FIG. 2 is a cross-sectional view of a semiconductor device showing a manufacturing process in a first conventional method for forming a damascene wiring.

FIG. 3 is a cross-sectional view of a semiconductor device showing a manufacturing step in a second conventional damascene wiring forming method.

[Explanation of symbols]

 DESCRIPTION OF SYMBOLS 11 Si substrate 12 1st SiO2 film 13 Al wiring 14 Tungsten film 15 2nd SiO2 film 16 Exposure light 17 Photoresist

Claims (5)

[Claims] A step of forming a groove or a hole for forming a wiring in a first insulating film formed on a substrate; and forming a first conductive film on the first insulating film.

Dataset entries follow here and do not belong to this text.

(** ** Paths into the state *)

Lemma getIn_userModel (s : state) (um : gmap string value) (k : string) :
  s !! "userModel" = Some (VMap um) ->
  getIn ["userModel"; k] s = default VUndef (um !! k).
Proof.
  intros H. unfold getIn. simpl. rewrite H. destruct (um !! k); reflexivity.
Qed.

Lemma setIn_userModel (s : state) (um : gmap string value) (k : string) (v : value) :
  s !! "userModel" = Some (VMap um) ->
  setIn ["userModel"; k] v s = Ok (<[ "userModel" := VMap (<[ k := v ]> um) ]> s).
Proof. intros H. unfold setIn. simpl. rewrite H. reflexivity. Qed.

Lemma validateState_Ok (s : state) (um : gmap string value) :
  s !! "userModel" = Some (VMap um) -> userModelState.validateState (VMap s) = Ok s.
Proof. intros H. unfold userModelState.validateState. rewrite H. reflexivity. Qed.

Lemma validateState_inv (v : value) (s : state) :
  userModelState.validateState v = Ok s ->
  v = VMap s /\ exists um, s !! "userModel" = Some (VMap um).
Proof.
  unfold userModelState.validateState. destruct v; try discriminate.
  destruct (m !! "userModel") as [[]|] eqn:Hum; try discriminate.
  intros H. inversion H; subst. eauto.
Qed.

Lemma getAdEnabledValue_insert_userModel (E : Env) (s : state) (v : value) :
  userModelState.getAdEnabledValue E (<[ "userModel" := v ]> s)
  = userModelState.getAdEnabledValue E s.
Proof.
  unfold userModelState.getAdEnabledValue, getIn. simpl.
  rewrite lookup_insert_ne by discriminate. reflexivity.
Qed.

(** ** Rate limiter *)

Lemma loop_counts (E : Env) (now window : Z) (history : list Z) (count : Z) :
  fold_left (fun count timeOfAd =>
               if userModelState.insideWindow E now window timeOfAd
               then count + 1 else count)
            (VNum <$> history) count
  = count + recentCount now history window.
Proof.
  unfold recentCount. revert count.
  induction history as [|t history IH]; intros count; simpl.
  - lia.
  - rewrite IH. unfold userModelState.insideWindow at 1. simpl.
    rewrite filter_cons. case_bool_decide; case_decide; try contradiction; simpl; lia.
Qed.

Lemma historyRespectsRollingTimeConstraint_spec
    (E : Env) (history : list Z) (window cap : Z) (w : World) :
  userModelState.historyRespectsRollingTimeConstraint E
    (VList (VNum <$> history)) window (VNum cap) w
  = Ok (bool_decide (recentCount ((clock E (ticks w) + 500) `div` 1000) history window <= cap),
        tick w).
Proof.
  unfold userModelState.historyRespectsRollingTimeConstraint,
    userModelState.unixTimeNowSeconds, getTime.
  unfold mbind, M_bind, mret, M_ret.
  rewrite loop_counts. f_equal. f_equal.
  rewrite Z.add_0_l. unfold toNumber.
  case_bool_decide; destruct (Z.ltb_spec cap
    (recentCount ((clock E (ticks w) + 500) `div` 1000) history window)); (reflexivity || lia).
Qed.

(** C1. The eligibility check answers true exactly when the number of
    shown-ad timestamps strictly inside the last hour is at most the hourly
    cap and the number strictly inside the last day is at most the daily
    cap; each window is counted against its own reading of the clock.  With
    exactly the cap inside a window (and the other cap respected) the answer
    is true, with one more it is false. *)
Theorem allowedToShowAdBasedOnHistory_caps
    (E : Env) (s : state) (history : list Z) (hourCap dayCap : Z) (w : World) :
  js_or (getIn ["userModel"; "adsShownHistory"] s) (VList []) = VList (VNum <$> history) ->
  getSetting E (ADS_PER_HOUR E) = VNum hourCap ->
  getSetting E (ADS_PER_DAY E) = VNum dayCap ->
  let nowH := (clock E (ticks w) + 500) `div` 1000 in
  let nowD := (clock E (S (ticks w)) + 500) `div` 1000 in
  let hourCount := recentCount nowH history 3600 in
  let dayCount := recentCount nowD history 86400 in
  exists allowed,
    userModelState.allowedToShowAdBasedOnHistory E s w = Ok (allowed, tick (tick w))
    /\ (allowed = true <-> hourCount <= hourCap /\ dayCount <= dayCap)
    /\ (hourCount = hourCap -> dayCount <= dayCap -> allowed = true)
    /\ (hourCount = hourCap + 1 -> allowed = false)
    /\ (dayCount = dayCap -> hourCount <= hourCap -> allowed = true)
    /\ (dayCount = dayCap + 1 -> allowed = false).
Proof.
  intros Hhist Hhour Hday nowH nowD hourCount dayCount.
  exists (bool_decide (hourCount <= hourCap) && bool_decide (dayCount <= dayCap)).
  split.
  - unfold userModelState.allowedToShowAdBasedOnHistory.
    rewrite Hhist, Hhour, Hday.
    unfold mbind at 1, M_bind.
    change (60 * 60) with 3600. change (24 * 3600) with 86400.
    rewrite historyRespectsRollingTimeConstraint_spec.
    unfold mbind at 1, M_bind.
    rewrite historyRespectsRollingTimeConstraint_spec.
    change (ticks (tick w)) with (S (ticks w)).
    fold nowH nowD. fold hourCount dayCount.
    destruct (bool_decide (hourCount <= hourCap)), (bool_decide (dayCount <= dayCap));
      reflexivity.
  - rewrite andb_true_iff, andb_false_iff, !bool_decide_eq_true, !bool_decide_eq_false.
    repeat split; intros; try tauto; lia.
Qed.

Lemma allowedToShowAdBasedOnHistory_caps_witness :
  let s := sampleState true [("adsShownHistory", VList [VNum 999990; VNum 999995])] in
  let w := sampleWorld None in
  exists allowed,
    userModelState.allowedToShowAdBasedOnHistory sampleEnv s w = Ok (allowed, tick (tick w))
    /\ allowed = true.
Proof.
  intros s w.
  destruct (allowedToShowAdBasedOnHistory_caps sampleEnv s [999990; 999995] 2 3 w)
    as (allowed & Hrun & _ & Hcap & _); [reflexivity | reflexivity | reflexivity |].
  exists allowed. split; [exact Hrun |].
  apply Hcap; vm_compute; [reflexivity | discriminate].
Defined.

Removing the first conductive film on the first insulating film while leaving the first conductive film in a groove or hole formed in the first insulating film; Or a step of forming a conductive film having a lower reflectance on the surface than the first conductive film as an antireflection film on the first conductive film in the hole; Forming a second insulating film; and patterning the second insulating film. 2. The method according to claim 1, wherein the anti-reflection film is formed by a selective chemical vapor deposition method. 3. The method according to claim 1, wherein aluminum is used as the first conductive film, and tungsten is used as the antireflection film. 4. The method according to claim 1, wherein aluminum is used as the first conductive film and copper is used as the antireflection film. 5. The method according to claim 1, wherein in the patterning step of the second insulating film, after applying a photoresist on the second insulating film, lithography is performed using exposure light having a wavelength of 365 nm or less. 5. The method for forming a damascene wiring according to 2, 3, or 4.